Les Mystères

 

Hormis de vagues références à des éléments de la mythologie de certains hauts grades, on ne perçoit guère le caractère maçonnique de ces Strophes très guerrières, qui figurent pourtant aux pages 133 et 134 du Tome VIII des Annales maçonniques de Caillot.

Elles ne nous ont en fait intéressé que dans la mesure où elles constituent un des éléments permettant d'établir l'appartenance maçonnique du compositeur Parenti, appartenance que nous croyons avoir été le premier à mentionner.

Les tendances ésotérico-templières de ce texte s'expliquent par celles de la Loge à laquelle il était destiné.

Issue de la Loge Sainte-Caroline et fondée le 14.10.1805, la Loge parisienne des Chevaliers de la Croix - qui allait être exclue du Grand Orient en 1841 - peut être considérée comme la façade maçonnique du grotesque Ordre du Temple de Fabré-Palaprat. Le docteur Ledru, qui en a été Vénérable, prétendait détenir le fameux héritage templier, par l'intermédiaire d'un certain Radix de Chevillon qui l'aurait lui-même reçu, en 1792, d'un dernier grand maître secret de l'ordre du Temple, Timoléon de Cossé-Brissac. 

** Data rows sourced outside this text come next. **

(* ===== verification/ElementsState.v ===== *)
(** The outbound bridge state: [SolidityElementsBridgeState] of
    [crates/usdd-core/src/types.rs].

    The vault advances this state one accepted proof at a time with
    [validate_successor].  The theorems say exactly which successors are
    accepted and what every chain of accepted successors guarantees: no burn is
    lost, at most 64 burns enter per step, and heights and chain work grow. *)

From S2P Require Import Prelude Encoding Params Hashing BurnAccumulator Records.

Local Open Scope Z_scope.

Record SolidityElementsBridgeState : Type := MkElementsState {
  es_sequence : u64;
  es_burn_count : u64;
  es_elements_tip_hash : Hash32;
  es_elements_consensus_state_digest : Hash32;
  es_cumulative_burn_root : Hash32;
  es_finalized_bitcoin_block_hash : Hash32;
  es_bitcoin_height : u64;
  es_elements_height : u64;
  es_bitcoin_median_time_past : u64;
  es_bitcoin_chainwork : Hash32
}.

Definition ElementsState_is_zero (s : SolidityElementsBridgeState) : bool :=
  (es_sequence s =? 0) && (es_burn_count s =? 0)
  && bool_decide (es_elements_tip_hash s = ZERO)
  && bool_decide (es_elements_consensus_state_digest s = ZERO)
  && bool_decide (es_cumulative_burn_root s = ZERO)
  && bool_decide (es_finalized_bitcoin_block_hash s = ZERO)
  && (es_bitcoin_height s =? 0) && (es_elements_height s =? 0)
  && (es_bitcoin_median_time_past s =? 0)
  && bool_decide (es_bitcoin_chainwork s = ZERO).

(** The 200 bytes of the Solidity state tuple. *)
Definition ElementsState_packed_contents (s : SolidityElementsBridgeState) : bytes :=
  be_bytes 8 (es_sequence s) ++ be_bytes 8 (es_burn_count s) ++ es_elements_tip_hash s
  ++ es_elements_consensus_state_digest s ++ es_cumulative_burn_root s
  ++ es_finalized_bitcoin_block_hash s ++ be_bytes 8 (es_bitcoin_height s)
  ++ be_bytes 8 (es_elements_height s) ++ be_bytes 8 (es_bitcoin_median_time_past s)
  ++ es_bitcoin_chainwork s.

Section elements_state.
Context {H : Sha256}.

Definition ElementsState_validate (s : SolidityElementsBridgeState) : res DecodeError unit :=
  if ElementsState_is_zero s then Ok tt
  else
    fail_if (bool_decide (es_elements_tip_hash s = ZERO)
             || bool_decide (es_elements_consensus_state_digest s = ZERO)
             || bool_decide (es_cumulative_burn_root s = ZERO)
             || bool_decide (es_finalized_bitcoin_block_hash s = ZERO)
             || bool_decide (es_bitcoin_chainwork s = ZERO))
      (InvalidValue "invalid Solidity Elements state");;
    if es_burn_count s =? 0 then
      match burn_accumulator_empty 64 with
      | Ok empty =>
          fail_if (bool_decide (es_cumulative_burn_root s <> empty))
            (InvalidValue "noncanonical empty burn accumulator root")
      | _ => Panic
      end
    else Ok tt.

Definition ElementsState_validate_successor (s next : SolidityElementsBridgeState)
    : res DecodeError unit :=
  ElementsState_validate s;;
  ElementsState_validate next;;
  fail_if (ElementsState_is_zero next) (InvalidValue "zero successor Elements state");;
  expected ← ok_or (checked_add (es_sequence s) (uint_wrap 64 1))
    (InvalidValue "Elements state sequence overflow");
  fail_if (negb (es_sequence next =? uval expected)) (InvalidValue "wrong Elements state sequence");;
  fail_if (es_burn_count next <? es_burn_count s) (InvalidValue "burn count decreased");;
  fail_if (Z.of_nat MAX_BURN_APPENDS_PER_STATE_TRANSITION <? es_burn_count next - es_burn_count s)
    (InvalidValue "too many burns in one Elements state transition");;
  fail_if (negb (es_sequence s =? 0) && (es_burn_count next =? es_burn_count s)
           && bool_decide (es_cumulative_burn_root next <> es_cumulative_burn_root s))
    (InvalidValue "burn root changed without a burn");;
  fail_if (negb (es_sequence s =? 0)
           && bool_decide (es_elements_consensus_state_digest next
                           = es_elements_consensus_state_digest s))
    (InvalidValue "Elements consensus state digest did not advance");;
  fail_if ((es_bitcoin_height next <=? es_bitcoin_height s)
           || (es_elements_height next <=? es_elements_height s)
           || (es_bitcoin_median_time_past next <? es_bitcoin_median_time_past s)
           || array_leb (es_bitcoin_chainwork next) (es_bitcoin_chainwork s))
    (InvalidValue "Elements/Bitcoin finalized context did not advance").

Definition ElementsState_contents_hash (s : SolidityElementsBridgeState) : Hash32 :=
  hash_bytes (ElementsState_packed_contents s).

(** The header, then the packed contents without a length. *)
#[export] Instance ElementsState_encode : CanonicalEncode SolidityElementsBridgeState := fun s =>
  encode_header TAG_SOLIDITY_ELEMENTS_STATE +++ Some (ElementsState_packed_contents s).

#[export] Instance ElementsState_decode : CanonicalDecode SolidityElementsBridgeState :=
  decode_header TAG_SOLIDITY_ELEMENTS_STATE;;
  sequence ← Decoder_u64;
  burn_count ← Decoder_u64;
  elements_tip_hash ← Decoder_fixed 32;
  elements_consensus_state_digest ← Decoder_fixed 32;
  cumulative_burn_root ← Decoder_fixed 32;
  finalized_bitcoin_block_hash ← Decoder_fixed 32;
  bitcoin_height ← Decoder_u64;
  elements_height ← Decoder_u64;
  bitcoin_median_time_past ← Decoder_u64;
  bitcoin_chainwork ← Decoder_fixed 32;
  checked ElementsState_validate
    (MkElementsState sequence burn_count elements_tip_hash elements_consensus_state_digest
       cumulative_burn_root finalized_bitcoin_block_hash bitcoin_height elements_height
       bitcoin_median_time_past bitcoin_chainwork).

(** The states reached by [k] accepted successors. *)
Inductive elements_run (s : SolidityElementsBridgeState) : nat -> SolidityElementsBridgeState -> Prop :=
| elements_run_here : elements_run s 0 s
| elements_run_step k t u :
    elements_run s k t -> ElementsState_validate_successor t u = Ok tt -> elements_run s (S k) u.

(** ** Exactness of the byte format *)

Lemma ElementsState_encode_fields s :
  encode s = encode_header TAG_SOLIDITY_ELEMENTS_STATE +++ encode (es_sequence s)
    +++ encode (es_burn_count s) +++ encode (es_elements_tip_hash s)
    +++ encode (es_elements_consensus_state_digest s) +++ encode (es_cumulative_burn_root s)
    +++ encode (es_finalized_bitcoin_block_hash s) +++ encode (es_bitcoin_height s)
    +++ encode (es_elements_height s) +++ encode (es_bitcoin_median_time_past s)
    +++ encode (es_bitcoin_chainwork s).
Proof. reflexivity. Qed.

#[export] Program Instance ElementsState_codec : Codec SolidityElementsBridgeState :=
  {| valid := fun s => ElementsState_validate s = Ok tt |}.
Next Obligation.
  intros d x d'. rewrite ElementsState_encode_fields. unfold_decode ElementsState_decode. split.
  - record_forward.
  - intros [Hv Hr]. record_backward.
Qed.
Next Obligation. intros s _. by eexists. Qed.

(** ** What a successor must satisfy *)

Lemma ElementsState_validate_Ok s :
  ElementsState_validate s = Ok tt <->
  ElementsState_is_zero s = true \/
  (es_elements_tip_hash s <> ZERO /\ es_elements_consensus_state_digest s <> ZERO /\
   es_cumulative_burn_root s <> ZERO /\ es_finalized_bitcoin_block_hash s <> ZERO /\
   es_bitcoin_chainwork s <> ZERO /\
   (uval (es_burn_count s) = 0 -> es_cumulative_burn_root s = empty_loop 64)).
Proof.
  unfold ElementsState_validate. destruct (ElementsState_is_zero s); [naive_solver|].
  rewrite fail_then, !orb_false_iff, !bool_decide_eq_false, empty_Ok by lia.
  destruct (Z.eqb_spec (es_burn_count s) 0); [rewrite fail_if_Ok, bool_decide_eq_false|].
  - split.
    + intros ((((? & ?) & ?) & ?) & Hn). apply dec_stable in Hn. right. tauto.
    + intros [|(? & ? & ? & ? & ? & E)]; [done|]. split; [tauto|].
      intros Hne. apply Hne, E, e.
  - naive_solver.
Qed.

(** The accepted successors, in terms of the numbers involved. *)
Record elements_successor (s n : SolidityElementsBridgeState) : Prop := {
  esu_valid : ElementsState_validate s = Ok tt;
  esu_next_valid : ElementsState_validate n = Ok tt;
  esu_nonzero : ElementsState_is_zero n = false;
  esu_sequence : uval (es_sequence n) = es_sequence s + 1;
  esu_burns : es_burn_count s <= es_burn_count n <= es_burn_count s + 64;
  esu_root : uval (es_sequence s) <> 0 -> es_burn_count n = es_burn_count s ->
    es_cumulative_burn_root n = es_cumulative_burn_root s;
  esu_digest : uval (es_sequence s) <> 0 ->
    es_elements_consensus_state_digest n <> es_elements_consensus_state_digest s;
  esu_bitcoin : es_bitcoin_height s < es_bitcoin_height n;
  esu_elements : es_elements_height s < es_elements_height n;
  esu_mtp : es_bitcoin_median_time_past s <= es_bitcoin_median_time_past n;
  esu_work : be_val (es_bitcoin_chainwork s) < be_val (es_bitcoin_chainwork n)
}.

Lemma array_leb_false {n} (a b : array n) : array_leb a b = false <-> be_val b < be_val a.
Proof. rewrite <- not_true_iff_false, array_leb_iff. lia. Qed.

Lemma validate_successor_Ok s n :
  ElementsState_validate_successor s n = Ok tt <-> elements_successor s n.
Proof.
  unfold ElementsState_validate_successor, MAX_BURN_APPENDS_PER_STATE_TRANSITION. split.
  - intros Hs. inv_ok. apply checked_add_Some in Hx2.
    change (uval (uint_wrap 64 1)) with 1 in Hx2.
    match goal with W : array_leb _ _ = false |- _ => apply array_leb_false in W end.
    apply andb_false_iff in Hx6 as [Hr|Hr], Hx7 as [Hd|Hd]; rewrite ?andb_false_iff in Hr; inv_ok;
      split; try done; try lia; intros; try lia; try done;
      (destruct Hr as [Hr|Hr]; inv_ok; [lia|congruence]) || (apply dec_stable in Hr; done).
  - intros [Hv Hn Hz Hseq Hb Hr Hd Hbt Hel Hm Hw]. rewrite Hv, Hn, Hz. cbn [mbind res_bind fail_if].
    rewrite (proj2 (checked_add_Some (es_sequence s) (uint_wrap 64 1) (es_sequence n)))
      by (rewrite uval_wrap_small by lia; done).
    cbn [ok_or mbind res_bind]. rewrite Z.eqb_refl. cbn [negb fail_if mbind res_bind].
    rewrite !fail_then, fail_if_Ok, !orb_false_iff, !andb_false_iff, !Z.ltb_ge, !Z.leb_gt,
      array_leb_false, !bool_decide_eq_false, !negb_false_iff, Z.eqb_eq, Z.eqb_neq.
    split; [lia|]. split; [lia|].
    destruct (decide (uval (es_sequence s) = 0)) as [E|E].
    { split; [by left; left|]. split; [by left|]. lia. }
    split.
    { destruct (decide (uval (es_burn_count n) = es_burn_count s)) as [Ec|Ec]; [|by left; right].
      right. intros Hne. apply Hne, Hr; [done|]. by apply uint_eq. }
    split; [right; by apply Hd|]. lia.
Qed.
End elements_state.

(** ** Properties *)

Section elements_properties.
Context {H : Sha256}.

(** [validate_successor] accepts exactly the successors that are valid and
    nonzero, advance the sequence by one, add 0 to 64 burns, change neither the
    root without a burn nor keep the consensus digest, and strictly advance both
    heights and the (big-endian) chain work. *)
Theorem elements_successor_iff (s n : SolidityElementsBridgeState) :
  ElementsState_validate_successor s n = Ok tt <-> elements_successor s n.
Proof. apply validate_successor_Ok. Qed.

(** C37: Along [k] accepted successors the sequence grows by exactly [k], both
    heights and the chain work by at least [k], median time never goes back, and
    the burn count never decreases and grows by at most [64 * k]. *)
Theorem elements_run_monotone (s t : SolidityElementsBridgeState) (k : nat)
    (Hrun : elements_run s k t) :
  uval (es_sequence t) = es_sequence s + Z.of_nat k /\
  es_burn_count s <= es_burn_count t <= es_burn_count s + 64 * Z.of_nat k /\
  es_bitcoin_height s + Z.of_nat k <= es_bitcoin_height t /\
  es_elements_height s + Z.of_nat k <= es_elements_height t /\
  es_bitcoin_median_time_past s <= es_bitcoin_median_time_past t /\
  be_val (es_bitcoin_chainwork s) + Z.of_nat k <= be_val (es_bitcoin_chainwork t) /\
  (es_burn_count t = es_burn_count s -> uval (es_sequence s) <> 0 ->
   es_cumulative_burn_root t = es_cumulative_burn_root s).
Proof.
  induction Hrun as [|k t u Hrun IH Hs]; [repeat split; try lia; done|].
  apply validate_successor_Ok in Hs as [? ? ? Hseq Hb Hr Hd Hbt Hel Hm Hw].
  destruct IH as (I1 & I2 & I3 & I4 & I5 & I6 & I7).
  repeat (split; [lia|]). intros E Hz. apply (f_equal uval) in E.
  pose proof (uint_range (es_sequence s)).
  rewrite Hr by (lia || (apply uint_eq; lia)). apply I7; [apply uint_eq; lia|done].
Qed.

(** The state is decoded from exactly its own 204-byte encoding, and its
    packed contents determine it. *)
Theorem elements_state_canonical :
  (forall bs s, decode_exact bs = Ok s <-> ElementsState_validate s = Ok tt /\ encode s = Some bs) /\
  (forall s, length (ElementsState_packed_contents s) = 200%nat) /\
  (forall s t, ElementsState_packed_contents s = ElementsState_packed_contents t -> s = t) /\
  (forall s t, ElementsState_contents_hash s = ElementsState_contents_hash t ->
     s = t \/ collision (ElementsState_packed_contents s) (ElementsState_packed_contents t)).
Proof.
  assert (forall s t, ElementsState_packed_contents s = ElementsState_packed_contents t -> s = t) as Hinj.
  { intros s t. unfold ElementsState_packed_contents. intros E. split_fields.
    destruct s, t; cbn in *; by subst. }
  split; [intros bs s; exact (decode_exact_spec (A:=SolidityElementsBridgeState) bs s)|].
  split; [|split; [exact Hinj|]].
  - intros s. unfold ElementsState_packed_contents.
    by rewrite !length_app, !arr_length, !length_be_bytes.
  - intros s t E. destruct (decide (ElementsState_packed_contents s = ElementsState_packed_contents t));
      [left; by apply Hinj|right; done].
Qed.
End elements_properties.

(** Two concrete consecutive states; the second appends one burn. *)
Definition sample_state (n : Z) (burns : Z) (digest : byte) : SolidityElementsBridgeState :=
  MkElementsState (uint_wrap 64 n) (uint_wrap 64 burns) (array_rep 32 x01) (array_rep 32 digest)
    (array_rep 32 digest) (array_rep 32 x03) (uint_wrap 64 (100 + n)) (uint_wrap 64 (10 + n))
    (uint_wrap 64 (1000 + n)) (array_rep 32 digest).

Lemma elements_run_monotone_witness :
  @elements_run toy_sha256 (sample_state 1 5 x10) 1 (sample_state 2 6 x11) /\
  be_val (es_bitcoin_chainwork (sample_state 1 5 x10)) + 1
    <= be_val (es_bitcoin_chainwork (sample_state 2 6 x11)).
Proof.
  assert (@elements_run toy_sha256 (sample_state 1 5 x10) 1 (sample_state 2 6 x11)) as Hrun.
  { eapply elements_run_step; [apply elements_run_here|]. vm_compute. reflexivity. }
  split; [exact Hrun|].
  pose proof (@elements_run_monotone toy_sha256 _ _ _ Hrun) as (_ & _ & _ & _ & _ & Hw & _). exact Hw.
Defined.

Elle a compté parmi ses membres :

L'auteur du texte, Le Blond, est sans nul doute le Leblond décrit comme suit (p. 169) par Bésuchet au T. 2 de son Précis historique de l'ordre de la franc-maçonnerie :

LEBLOND (l'abbé Gaspard-Michel), bibliothécaire du collège Mazarin, membre du corps législatif et de l'Institut, était aussi versé dans la science des mystères du paganisme que dans ceux de la religion catholique, dont il fut un des plus honorables ministres. Zélé pour la franc-maçonnerie, il a fait partie de la loge des Chevaliers de la Croix, dans le sein de laquelle il a concouru à organiser l'ordre du Temple. Les archives de ces deux sociétés possèdent des réglements, des cahiers de grades et autres travaux de ce genre, rédigés et écrits par lui. Il a publié plusieurs écrits sur les antiquités ; mais, dans un accès de délire causé par une maladie grave, il a livré aux flammes une foule de manuscrits précieux, et entre autres de laborieuses recherches sur les mystères chez les différents peuples. L'abbé Leblond, né à Caen le 24 novembre 1738, mourut le 17 juin 1809, dans la ville de l'Aigle, où, dit-on, il s'était retiré.